Contrairement à ce que l’on peut croire, la prise en charge de l’addiction au tabac est très difficile. « La cigarette c’est légale donc c’est plus compliqué d’arriver à la phase de prise de décision (cf spirale de Prochaska) pour le tabac nous passons par trois phases. Premièrement le substitut nicotinique sous forme de patch. S’il n’y a pas de résultat nous passons au Champix, c’est un médicament sorti il y a dix ans mais la connaissance des effets secondaires n’était pas suffisante. Maintenant que nous en avons une meilleure maîtrise nous l’utilisons un peu plus. Pour les cas les plus sévères, dans la troisième phase nous prescrivons un anti dépresseur, le Zyban. Il faut tenter de limiter les effets psychologiques liés au sevrage ». Aujourd’hui des techniques telles que l’acuponcture et l’hypnose commencent à faire leur preuve et tendent à obtenir des résultats qui sont reconnus.Le cas du cannabis est très particulier tant les comportements des utilisateurs sont différents après la consommation. « Certains sont calmes, d’autres euphoriques, une partie a des hallucinations alors que l’autre calme ses maux avec.
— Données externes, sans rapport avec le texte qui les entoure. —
(* ===== verification/BasisCtlFacts.v ===== *)
(** * What the command line sends

    A stub that records what goes over it, and which calls [delete] makes:
    those for what the file names and the controller listed, and no other. *)

From Stdlib Require Import Ascii.
From S2P Require Import Prelude Ipv4 Ipnet CidrNet Proto Config Overcommit DbTypes JsonText Ipam Clusters Hosts Vms Teardown Outbox Schema Scheduler Ctl Wire Api Pools Agent Service Machines Text Client Provider Triple BasisCtl ClientFacts.

(** ** Selectors *)

(** A selector names its device whatever the device is called: a device path
    with slashes of its own is not cut. *)
Lemma parse_host_pool_device_print host pool device :
  free_of "/"%char host = true -> free_of "/"%char pool = true ->
  parse_host_pool_device (host +:+ "/" +:+ pool +:+ "/" +:+ device) = Ok (host, pool, device).
Proof.
  intros Hh Hp. change ("/" +:+ pool +:+ "/" +:+ device) with (String "/"%char (pool +:+ String "/"%char device)).
  unfold parse_host_pool_device. rewrite (split_once_app "/"%char host) by done.
  by rewrite (split_once_app "/"%char pool).
Qed.

(** ** A recorded line *)

Inductive Sent :=
  | ListedClusters (cs : list Cluster)
  | ListedMachines (cluster_id : string) (ms : list Machine)
  | SentCreateCluster (req : CreateClusterRequest)
  | SentDeleteCluster (id : string)
  | SentCreateMachine (req : CreateMachineRequest)
  | SentDeleteMachine (id : string)
  | SentScheduling (host pool device state reason : string).

Section recording.
Variable B : BasisStub.

Definition record {A} (sent : result StatusCode A -> list Sent) (f : Channel -> @NWorld B -> @NWorld B * result StatusCode A)
    (ch : Channel) (wl : @NWorld B * list Sent) : (@NWorld B * list Sent) * result StatusCode A :=
  let '(w', r) := f ch (fst wl) in ((w', snd wl ++ sent r), r).
(** What a read returned, when it returned. *)
Definition read_as {A} (e : A -> Sent) (r : result StatusCode A) : list Sent :=
  match r with Ok a => [e a] | Err _ => [] end.

(** The same stub, keeping a list of the calls that change something and of
    the answers that were listed. *)
Definition recording : BasisStub := {|
  NWorld := @NWorld B * list Sent;
  uri_ok := @uri_ok B;
  tls_connect ch wl := let '(w', ok) := @tls_connect B ch (fst wl) in ((w', snd wl), ok);
  pause ms wl := (@pause B ms (fst wl), snd wl);
  stub_create_cluster req := record (fun _ => [SentCreateCluster req]) (stub_create_cluster req);
  stub_delete_cluster id := record (fun _ => [SentDeleteCluster id]) (stub_delete_cluster id);
  stub_get_cluster id := record (fun _ => []) (stub_get_cluster id);
  stub_list_clusters := record (read_as ListedClusters) stub_list_clusters;
  stub_create_machine req := record (fun _ => [SentCreateMachine req]) (stub_create_machine req);
  stub_get_machine id := record (fun _ => []) (stub_get_machine id);
  stub_delete_machine id := record (fun _ => [SentDeleteMachine id]) (stub_delete_machine id);
  stub_list_machines id := record (read_as (ListedMachines id)) (stub_list_machines id);
  stub_list_pools h := record (fun _ => []) (stub_list_pools h);
  stub_set_device_scheduling_state h p d st re :=
    record (fun _ => [SentScheduling h p d st re]) (stub_set_device_scheduling_state h p d st re);
|}.
End recording.

Section sends.
Context `{Y : Yaml}.
Variable B : BasisStub.
#[local] Instance recorded : BasisStub := recording B.

Abbreviation CliState := ((BasisClient * @NWorld recorded) * list Line)%type.
Definition log_of (s : CliState) : list Sent := snd (snd (fst s)).

(** A call over the recorded line: whatever the attempts, the log grows by
    what they recorded. *)
Lemma call_recorded {A} (I : list Sent -> Prop) (J : A -> list Sent -> Prop) sent
    (f : Channel -> @NWorld B -> @NWorld B * result StatusCode A) :
  (forall log r, I log -> I (log ++ sent r)) -> (forall log a, I log -> J a (log ++ sent (Ok a))) ->
  triple (fun s : CliState => I (log_of s)) (client_do (call (record B sent f)))
    (fun a s => J a (log_of s)) (fun s => I (log_of s)).
Proof.
  intros HI HJ [[c w] out] Hs. unfold client_do.
  destruct (call (B:=recorded) (record B sent f) (c, w)) as [[c' w'] r] eqn:Ec.
  apply (call_last (B:=recorded) (fun w => I (snd w))) in Ec as [HI' Hr].
  - destruct r as [a|e]; [|exact HI']. destruct Hr as (ch & w0 & H0 & Hf). unfold record in Hf.
    destruct (f ch (fst w0)) as [w1 r1]. injection Hf as <- ->. apply HJ, H0.
  - intros ch w0 H0. simpl. by destruct (@tls_connect B ch (fst w0)).
  - done.
  - intros ch w0 H0. unfold record. destruct (f ch (fst w0)) as [w1 r1]. by apply HI.
  - exact Hs.
Qed.

Lemma println_log (P : list Sent -> Prop) l :
  triple (fun s : CliState => P (log_of s)) (println l) (fun _ s => P (log_of s)) (fun s => P (log_of s)).
Proof. by intros [cw out]. Qed.

(** ** Delete *)

Variables (rs : list Resource).

(** An entry of the log that the file accounts for. *)
Definition justified (log : list Sent) (e : Sent) : Prop :=
  match e with
  | ListedClusters _ | ListedMachines _ _ => True
  | SentDeleteMachine id => exists known name m cid ms mm,
      ListedClusters known ∈ log /\ (name, m) ∈ file_machines rs /\ find_cluster known (cms_cluster m) = Some cid /\
      ListedMachines cid ms ∈ log /\ mm ∈ ms /\ ma_name mm = name /\ ma_id mm = id
  | SentDeleteCluster id => exists known name,
      ListedClusters known ∈ log /\ name ∈ file_clusters rs /\ find_cluster known name = Some id
  | _ => False
  end.
(** Every entry is accounted for, and [seen] are among them. *)
Definition accounted (seen log : list Sent) : Prop := Forall (justified log) log /\ Forall (.∈ log) seen.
Ici la nécessité d’une prise en charge pluridisciplinaire se justifie encore plus, car pour le cannabis c’est vraiment un traitement au cas par cas ».
Reste le cas du crack dont la consommation effraie en Martinique. Le docteur Lecurieux-Lafferronay est catégorique: « Toutes les drogues sont à éviter, mais s’il y en a une qu’il ne faut surtout pas toucher c’est bien le crack. On n’en connait jamais la composition et le processus de destruction des cellules du cerveau est immédiat. C’est pour cette drogue que nous avons le moins de résultats. Tout comme le cannabis, le traitement relève du cas par cas, mais les résultats sont vraiment aléatoires. »
La phase la plus importante et la plus longue est celle dans laquelle les malades pensent être guéris c’est la consolidation. Dans cette phase le patient est abstinent il s’il ne rechute pas il le sera toute sa vie.
La prise en charge des addictions est un sujet complexe qui n’est pas seulement l’affaire des forces de l’ordre ou du corps médical. C’est une approche globale qui concerne l’ensemble de la société, dont les parents sont les premiers acteurs de la prévention.